SOURCE MATERIAL:

========================

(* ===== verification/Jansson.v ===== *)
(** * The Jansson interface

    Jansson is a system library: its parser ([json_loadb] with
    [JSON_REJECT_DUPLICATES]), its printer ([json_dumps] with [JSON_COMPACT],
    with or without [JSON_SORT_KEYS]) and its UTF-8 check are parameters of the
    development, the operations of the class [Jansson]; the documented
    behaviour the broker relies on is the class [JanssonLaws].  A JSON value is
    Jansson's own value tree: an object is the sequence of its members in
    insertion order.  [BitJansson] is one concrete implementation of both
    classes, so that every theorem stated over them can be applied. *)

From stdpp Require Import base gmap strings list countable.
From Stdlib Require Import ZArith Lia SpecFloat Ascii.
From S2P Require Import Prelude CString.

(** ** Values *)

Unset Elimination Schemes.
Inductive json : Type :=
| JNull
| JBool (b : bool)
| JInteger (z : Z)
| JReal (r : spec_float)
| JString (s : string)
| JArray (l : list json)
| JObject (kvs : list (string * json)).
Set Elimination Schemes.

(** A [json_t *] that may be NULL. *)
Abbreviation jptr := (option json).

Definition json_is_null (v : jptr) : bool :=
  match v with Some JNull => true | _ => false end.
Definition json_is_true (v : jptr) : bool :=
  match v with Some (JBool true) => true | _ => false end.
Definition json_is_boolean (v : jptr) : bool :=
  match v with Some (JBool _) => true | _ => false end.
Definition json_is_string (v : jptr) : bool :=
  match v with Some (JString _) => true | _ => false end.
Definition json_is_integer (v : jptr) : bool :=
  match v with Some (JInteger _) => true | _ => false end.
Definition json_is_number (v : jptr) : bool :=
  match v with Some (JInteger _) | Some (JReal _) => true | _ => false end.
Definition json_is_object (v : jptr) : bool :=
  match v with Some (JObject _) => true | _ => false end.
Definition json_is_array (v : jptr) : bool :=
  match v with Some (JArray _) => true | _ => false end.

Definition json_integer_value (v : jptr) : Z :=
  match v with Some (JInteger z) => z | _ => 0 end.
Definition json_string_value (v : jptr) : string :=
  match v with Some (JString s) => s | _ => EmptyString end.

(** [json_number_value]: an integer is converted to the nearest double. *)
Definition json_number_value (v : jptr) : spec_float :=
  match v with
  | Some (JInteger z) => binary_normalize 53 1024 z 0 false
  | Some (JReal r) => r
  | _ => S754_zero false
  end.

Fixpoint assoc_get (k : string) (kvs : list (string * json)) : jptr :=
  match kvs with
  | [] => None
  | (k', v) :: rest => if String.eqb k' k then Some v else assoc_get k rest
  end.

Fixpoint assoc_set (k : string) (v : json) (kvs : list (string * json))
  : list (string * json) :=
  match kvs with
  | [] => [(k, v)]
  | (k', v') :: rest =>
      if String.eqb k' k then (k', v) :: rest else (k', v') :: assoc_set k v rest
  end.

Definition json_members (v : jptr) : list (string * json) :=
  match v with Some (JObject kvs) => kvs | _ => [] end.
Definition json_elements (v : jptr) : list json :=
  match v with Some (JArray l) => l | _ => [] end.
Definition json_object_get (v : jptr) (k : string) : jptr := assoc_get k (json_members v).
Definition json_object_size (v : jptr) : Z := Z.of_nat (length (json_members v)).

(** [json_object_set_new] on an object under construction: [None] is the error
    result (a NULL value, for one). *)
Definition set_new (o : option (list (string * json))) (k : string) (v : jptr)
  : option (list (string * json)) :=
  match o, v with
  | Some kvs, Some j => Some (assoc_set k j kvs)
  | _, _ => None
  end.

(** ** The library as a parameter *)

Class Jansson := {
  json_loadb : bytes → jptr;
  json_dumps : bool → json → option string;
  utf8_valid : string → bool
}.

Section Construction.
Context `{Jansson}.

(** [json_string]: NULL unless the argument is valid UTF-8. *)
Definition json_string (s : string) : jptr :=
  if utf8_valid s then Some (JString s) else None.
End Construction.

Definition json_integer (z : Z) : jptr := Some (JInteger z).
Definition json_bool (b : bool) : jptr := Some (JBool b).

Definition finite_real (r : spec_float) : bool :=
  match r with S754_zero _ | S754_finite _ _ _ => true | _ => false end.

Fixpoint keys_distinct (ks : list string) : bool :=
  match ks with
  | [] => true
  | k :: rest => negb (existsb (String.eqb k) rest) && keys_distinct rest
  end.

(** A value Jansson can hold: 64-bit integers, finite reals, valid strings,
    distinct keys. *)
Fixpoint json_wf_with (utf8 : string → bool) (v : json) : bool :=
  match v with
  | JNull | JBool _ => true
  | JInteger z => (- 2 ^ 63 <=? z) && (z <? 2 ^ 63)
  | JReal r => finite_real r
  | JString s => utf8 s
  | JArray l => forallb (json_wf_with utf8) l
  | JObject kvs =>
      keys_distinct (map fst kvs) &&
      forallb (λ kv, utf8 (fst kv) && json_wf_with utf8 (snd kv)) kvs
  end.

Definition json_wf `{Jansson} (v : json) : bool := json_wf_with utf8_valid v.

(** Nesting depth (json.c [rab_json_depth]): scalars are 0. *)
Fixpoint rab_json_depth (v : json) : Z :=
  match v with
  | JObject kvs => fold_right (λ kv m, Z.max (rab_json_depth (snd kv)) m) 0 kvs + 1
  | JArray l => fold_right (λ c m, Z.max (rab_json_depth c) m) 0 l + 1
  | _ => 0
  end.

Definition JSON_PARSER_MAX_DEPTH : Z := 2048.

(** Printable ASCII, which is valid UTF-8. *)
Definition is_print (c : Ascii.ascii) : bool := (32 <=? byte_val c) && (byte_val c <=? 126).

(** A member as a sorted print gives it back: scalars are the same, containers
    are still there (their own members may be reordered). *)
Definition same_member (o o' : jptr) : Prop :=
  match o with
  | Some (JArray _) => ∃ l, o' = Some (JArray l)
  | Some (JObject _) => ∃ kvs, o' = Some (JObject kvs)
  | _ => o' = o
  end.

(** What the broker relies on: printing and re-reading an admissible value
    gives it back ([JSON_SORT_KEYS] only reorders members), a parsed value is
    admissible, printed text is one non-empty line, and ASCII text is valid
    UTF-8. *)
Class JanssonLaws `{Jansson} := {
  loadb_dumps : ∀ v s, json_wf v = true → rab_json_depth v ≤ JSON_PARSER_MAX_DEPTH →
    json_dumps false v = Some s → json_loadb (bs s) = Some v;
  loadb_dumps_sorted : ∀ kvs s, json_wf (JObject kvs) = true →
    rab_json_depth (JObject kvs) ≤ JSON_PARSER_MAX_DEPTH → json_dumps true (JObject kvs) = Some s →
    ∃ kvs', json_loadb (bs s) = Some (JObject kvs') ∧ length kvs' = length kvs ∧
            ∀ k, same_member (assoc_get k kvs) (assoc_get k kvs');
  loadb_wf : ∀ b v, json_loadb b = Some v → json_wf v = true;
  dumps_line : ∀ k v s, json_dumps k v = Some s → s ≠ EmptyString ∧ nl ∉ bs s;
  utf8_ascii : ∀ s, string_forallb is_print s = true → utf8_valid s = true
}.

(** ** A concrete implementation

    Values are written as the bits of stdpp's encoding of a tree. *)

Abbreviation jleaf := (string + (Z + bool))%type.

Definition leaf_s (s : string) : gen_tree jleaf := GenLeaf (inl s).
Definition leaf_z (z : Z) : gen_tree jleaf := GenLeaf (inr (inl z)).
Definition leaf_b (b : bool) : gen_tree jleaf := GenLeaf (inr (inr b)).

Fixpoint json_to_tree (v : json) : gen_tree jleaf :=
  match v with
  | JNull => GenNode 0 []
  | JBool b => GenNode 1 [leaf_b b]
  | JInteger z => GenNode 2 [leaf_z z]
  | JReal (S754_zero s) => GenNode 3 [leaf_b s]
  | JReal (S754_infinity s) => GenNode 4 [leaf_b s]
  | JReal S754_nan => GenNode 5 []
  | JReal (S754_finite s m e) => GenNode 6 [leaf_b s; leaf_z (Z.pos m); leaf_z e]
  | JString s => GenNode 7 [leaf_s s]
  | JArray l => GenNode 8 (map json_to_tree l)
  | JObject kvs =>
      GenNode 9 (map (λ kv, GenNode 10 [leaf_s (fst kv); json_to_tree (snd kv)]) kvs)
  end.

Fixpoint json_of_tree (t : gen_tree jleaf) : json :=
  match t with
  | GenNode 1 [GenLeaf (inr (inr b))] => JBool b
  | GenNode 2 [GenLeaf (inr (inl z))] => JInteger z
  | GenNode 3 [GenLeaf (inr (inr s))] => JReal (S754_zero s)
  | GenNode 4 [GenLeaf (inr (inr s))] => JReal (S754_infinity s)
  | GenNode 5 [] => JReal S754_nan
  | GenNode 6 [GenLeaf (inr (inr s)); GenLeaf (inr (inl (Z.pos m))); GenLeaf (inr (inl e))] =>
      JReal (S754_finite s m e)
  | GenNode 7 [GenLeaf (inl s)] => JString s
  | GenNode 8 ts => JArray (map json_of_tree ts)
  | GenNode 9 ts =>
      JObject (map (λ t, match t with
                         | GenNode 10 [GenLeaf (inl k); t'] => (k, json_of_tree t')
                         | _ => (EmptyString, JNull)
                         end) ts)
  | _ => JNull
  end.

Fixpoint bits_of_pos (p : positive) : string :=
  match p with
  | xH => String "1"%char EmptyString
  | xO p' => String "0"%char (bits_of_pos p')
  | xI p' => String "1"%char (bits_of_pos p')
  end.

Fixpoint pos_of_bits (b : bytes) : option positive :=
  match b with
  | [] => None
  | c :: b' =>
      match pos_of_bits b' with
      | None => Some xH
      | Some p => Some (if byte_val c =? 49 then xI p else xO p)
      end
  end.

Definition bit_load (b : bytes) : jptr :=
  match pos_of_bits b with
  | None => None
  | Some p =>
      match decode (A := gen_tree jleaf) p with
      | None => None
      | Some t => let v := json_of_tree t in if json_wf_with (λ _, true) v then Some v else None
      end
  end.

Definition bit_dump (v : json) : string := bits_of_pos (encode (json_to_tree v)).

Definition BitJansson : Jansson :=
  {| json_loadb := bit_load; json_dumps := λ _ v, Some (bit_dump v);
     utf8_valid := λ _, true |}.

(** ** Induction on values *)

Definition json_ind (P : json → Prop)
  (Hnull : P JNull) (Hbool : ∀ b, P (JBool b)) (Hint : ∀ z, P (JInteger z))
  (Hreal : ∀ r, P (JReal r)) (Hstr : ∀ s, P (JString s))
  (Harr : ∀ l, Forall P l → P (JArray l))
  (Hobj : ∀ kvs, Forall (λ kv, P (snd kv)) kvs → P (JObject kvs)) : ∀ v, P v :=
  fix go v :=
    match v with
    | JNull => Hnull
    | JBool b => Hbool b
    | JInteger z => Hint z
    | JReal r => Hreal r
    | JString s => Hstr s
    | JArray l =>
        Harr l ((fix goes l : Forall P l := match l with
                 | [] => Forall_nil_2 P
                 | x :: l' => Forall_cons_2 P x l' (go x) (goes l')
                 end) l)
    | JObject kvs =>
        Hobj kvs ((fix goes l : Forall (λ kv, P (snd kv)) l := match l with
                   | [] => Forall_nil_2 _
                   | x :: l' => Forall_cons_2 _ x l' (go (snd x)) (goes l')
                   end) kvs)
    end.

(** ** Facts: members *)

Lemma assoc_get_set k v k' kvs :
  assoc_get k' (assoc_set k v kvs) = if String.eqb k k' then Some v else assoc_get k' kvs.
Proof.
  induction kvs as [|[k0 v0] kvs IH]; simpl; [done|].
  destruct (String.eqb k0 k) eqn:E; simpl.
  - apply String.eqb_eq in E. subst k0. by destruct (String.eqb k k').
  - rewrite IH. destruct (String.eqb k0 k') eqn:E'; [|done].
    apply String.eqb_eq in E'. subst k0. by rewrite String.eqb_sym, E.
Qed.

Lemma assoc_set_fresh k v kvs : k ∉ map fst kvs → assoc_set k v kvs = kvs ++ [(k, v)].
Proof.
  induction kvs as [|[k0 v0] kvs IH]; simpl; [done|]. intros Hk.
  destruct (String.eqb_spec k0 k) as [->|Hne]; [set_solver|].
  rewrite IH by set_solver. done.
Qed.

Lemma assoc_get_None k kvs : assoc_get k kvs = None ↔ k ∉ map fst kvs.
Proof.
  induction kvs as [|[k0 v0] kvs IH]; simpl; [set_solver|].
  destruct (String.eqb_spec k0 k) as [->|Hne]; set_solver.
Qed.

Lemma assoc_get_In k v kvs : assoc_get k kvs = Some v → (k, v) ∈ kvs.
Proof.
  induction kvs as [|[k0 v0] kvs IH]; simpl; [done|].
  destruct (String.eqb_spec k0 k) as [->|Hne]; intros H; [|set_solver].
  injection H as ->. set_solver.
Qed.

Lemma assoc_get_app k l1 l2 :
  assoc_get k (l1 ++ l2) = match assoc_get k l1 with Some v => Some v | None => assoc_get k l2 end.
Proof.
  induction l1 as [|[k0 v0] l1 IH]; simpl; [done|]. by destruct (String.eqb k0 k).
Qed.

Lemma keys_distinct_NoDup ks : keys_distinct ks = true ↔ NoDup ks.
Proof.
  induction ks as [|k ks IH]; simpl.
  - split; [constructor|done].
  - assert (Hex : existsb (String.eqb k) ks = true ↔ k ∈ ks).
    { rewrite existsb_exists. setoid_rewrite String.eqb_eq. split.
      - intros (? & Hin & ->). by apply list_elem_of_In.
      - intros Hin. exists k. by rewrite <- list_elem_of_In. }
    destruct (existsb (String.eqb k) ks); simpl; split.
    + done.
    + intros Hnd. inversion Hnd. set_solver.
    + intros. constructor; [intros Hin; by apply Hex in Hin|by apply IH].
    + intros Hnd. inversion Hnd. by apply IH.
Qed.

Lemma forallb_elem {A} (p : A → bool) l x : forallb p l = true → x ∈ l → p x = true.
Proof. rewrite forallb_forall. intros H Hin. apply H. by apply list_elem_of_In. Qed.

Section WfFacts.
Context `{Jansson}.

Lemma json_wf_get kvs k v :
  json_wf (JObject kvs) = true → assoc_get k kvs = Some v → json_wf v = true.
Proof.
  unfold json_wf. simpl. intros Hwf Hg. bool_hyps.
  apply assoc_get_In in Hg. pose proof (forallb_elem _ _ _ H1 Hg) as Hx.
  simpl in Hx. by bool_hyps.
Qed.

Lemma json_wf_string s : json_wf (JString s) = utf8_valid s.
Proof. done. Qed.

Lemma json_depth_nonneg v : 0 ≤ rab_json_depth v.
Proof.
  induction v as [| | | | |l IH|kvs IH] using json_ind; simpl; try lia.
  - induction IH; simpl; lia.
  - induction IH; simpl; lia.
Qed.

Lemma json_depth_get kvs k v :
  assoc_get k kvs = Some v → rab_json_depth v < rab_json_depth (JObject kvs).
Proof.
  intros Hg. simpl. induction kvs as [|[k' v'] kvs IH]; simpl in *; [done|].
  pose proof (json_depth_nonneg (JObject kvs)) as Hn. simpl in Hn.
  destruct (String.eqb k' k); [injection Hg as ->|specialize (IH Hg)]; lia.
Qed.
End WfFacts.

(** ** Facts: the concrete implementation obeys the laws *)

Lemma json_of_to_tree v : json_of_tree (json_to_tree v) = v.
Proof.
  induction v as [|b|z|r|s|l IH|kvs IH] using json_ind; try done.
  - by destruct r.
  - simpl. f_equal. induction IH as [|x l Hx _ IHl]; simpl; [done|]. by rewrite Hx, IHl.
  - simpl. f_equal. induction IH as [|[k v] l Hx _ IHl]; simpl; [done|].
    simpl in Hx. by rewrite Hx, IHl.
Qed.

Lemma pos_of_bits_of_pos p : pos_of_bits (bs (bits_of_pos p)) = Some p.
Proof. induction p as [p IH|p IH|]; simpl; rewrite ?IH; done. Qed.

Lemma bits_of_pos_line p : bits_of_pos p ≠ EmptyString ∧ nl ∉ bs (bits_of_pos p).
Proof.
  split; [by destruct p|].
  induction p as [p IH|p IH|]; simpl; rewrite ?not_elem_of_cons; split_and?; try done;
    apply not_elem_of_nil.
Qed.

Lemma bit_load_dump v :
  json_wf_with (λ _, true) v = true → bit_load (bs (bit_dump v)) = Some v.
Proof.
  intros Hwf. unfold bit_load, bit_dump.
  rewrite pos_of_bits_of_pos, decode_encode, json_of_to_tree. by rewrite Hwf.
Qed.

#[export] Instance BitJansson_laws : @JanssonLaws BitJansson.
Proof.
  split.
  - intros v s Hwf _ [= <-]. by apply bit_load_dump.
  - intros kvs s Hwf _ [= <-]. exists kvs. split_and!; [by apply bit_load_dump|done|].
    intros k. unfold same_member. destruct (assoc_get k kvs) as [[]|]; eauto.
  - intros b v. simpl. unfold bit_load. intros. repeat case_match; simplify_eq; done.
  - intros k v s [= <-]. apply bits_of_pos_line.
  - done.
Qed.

========================

WHAT YOU ARE ASKED TO DO: Begin with the line that has "Definition JSON_PARSER_MAX_DEPTH : Z := 2048." in the listing above and end after the line that has "Abbreviation jleaf := (string"; output those lines exactly.

ANSWER BOX:
Definition JSON_PARSER_MAX_DEPTH : Z := 2048.

(** Printable ASCII, which is valid UTF-8. *)
Definition is_print (c : Ascii.ascii) : bool := (32 <=? byte_val c) && (byte_val c <=? 126).

(** A member as a sorted print gives it back: scalars are the same, containers
    are still there (their own members may be reordered). *)
Definition same_member (o o' : jptr) : Prop :=
  match o with
  | Some (JArray _) => ∃ l, o' = Some (JArray l)
  | Some (JObject _) => ∃ kvs, o' = Some (JObject kvs)
  | _ => o' = o
  end.

(** What the broker relies on: printing and re-reading an admissible value
    gives it back ([JSON_SORT_KEYS] only reorders members), a parsed value is
    admissible, printed text is one non-empty line, and ASCII text is valid
    UTF-8. *)
Class JanssonLaws `{Jansson} := {
  loadb_dumps : ∀ v s, json_wf v = true → rab_json_depth v ≤ JSON_PARSER_MAX_DEPTH →
    json_dumps false v = Some s → json_loadb (bs s) = Some v;
  loadb_dumps_sorted : ∀ kvs s, json_wf (JObject kvs) = true →
    rab_json_depth (JObject kvs) ≤ JSON_PARSER_MAX_DEPTH → json_dumps true (JObject kvs) = Some s →
    ∃ kvs', json_loadb (bs s) = Some (JObject kvs') ∧ length kvs' = length kvs ∧
            ∀ k, same_member (assoc_get k kvs) (assoc_get k kvs');
  loadb_wf : ∀ b v, json_loadb b = Some v → json_wf v = true;
  dumps_line : ∀ k v s, json_dumps k v = Some s → s ≠ EmptyString ∧ nl ∉ bs s;
  utf8_ascii : ∀ s, string_forallb is_print s = true → utf8_valid s = true
}.

(** ** A concrete implementation

    Values are written as the bits of stdpp's encoding of a tree. *)

Abbreviation jleaf := (string + (Z + bool))%type.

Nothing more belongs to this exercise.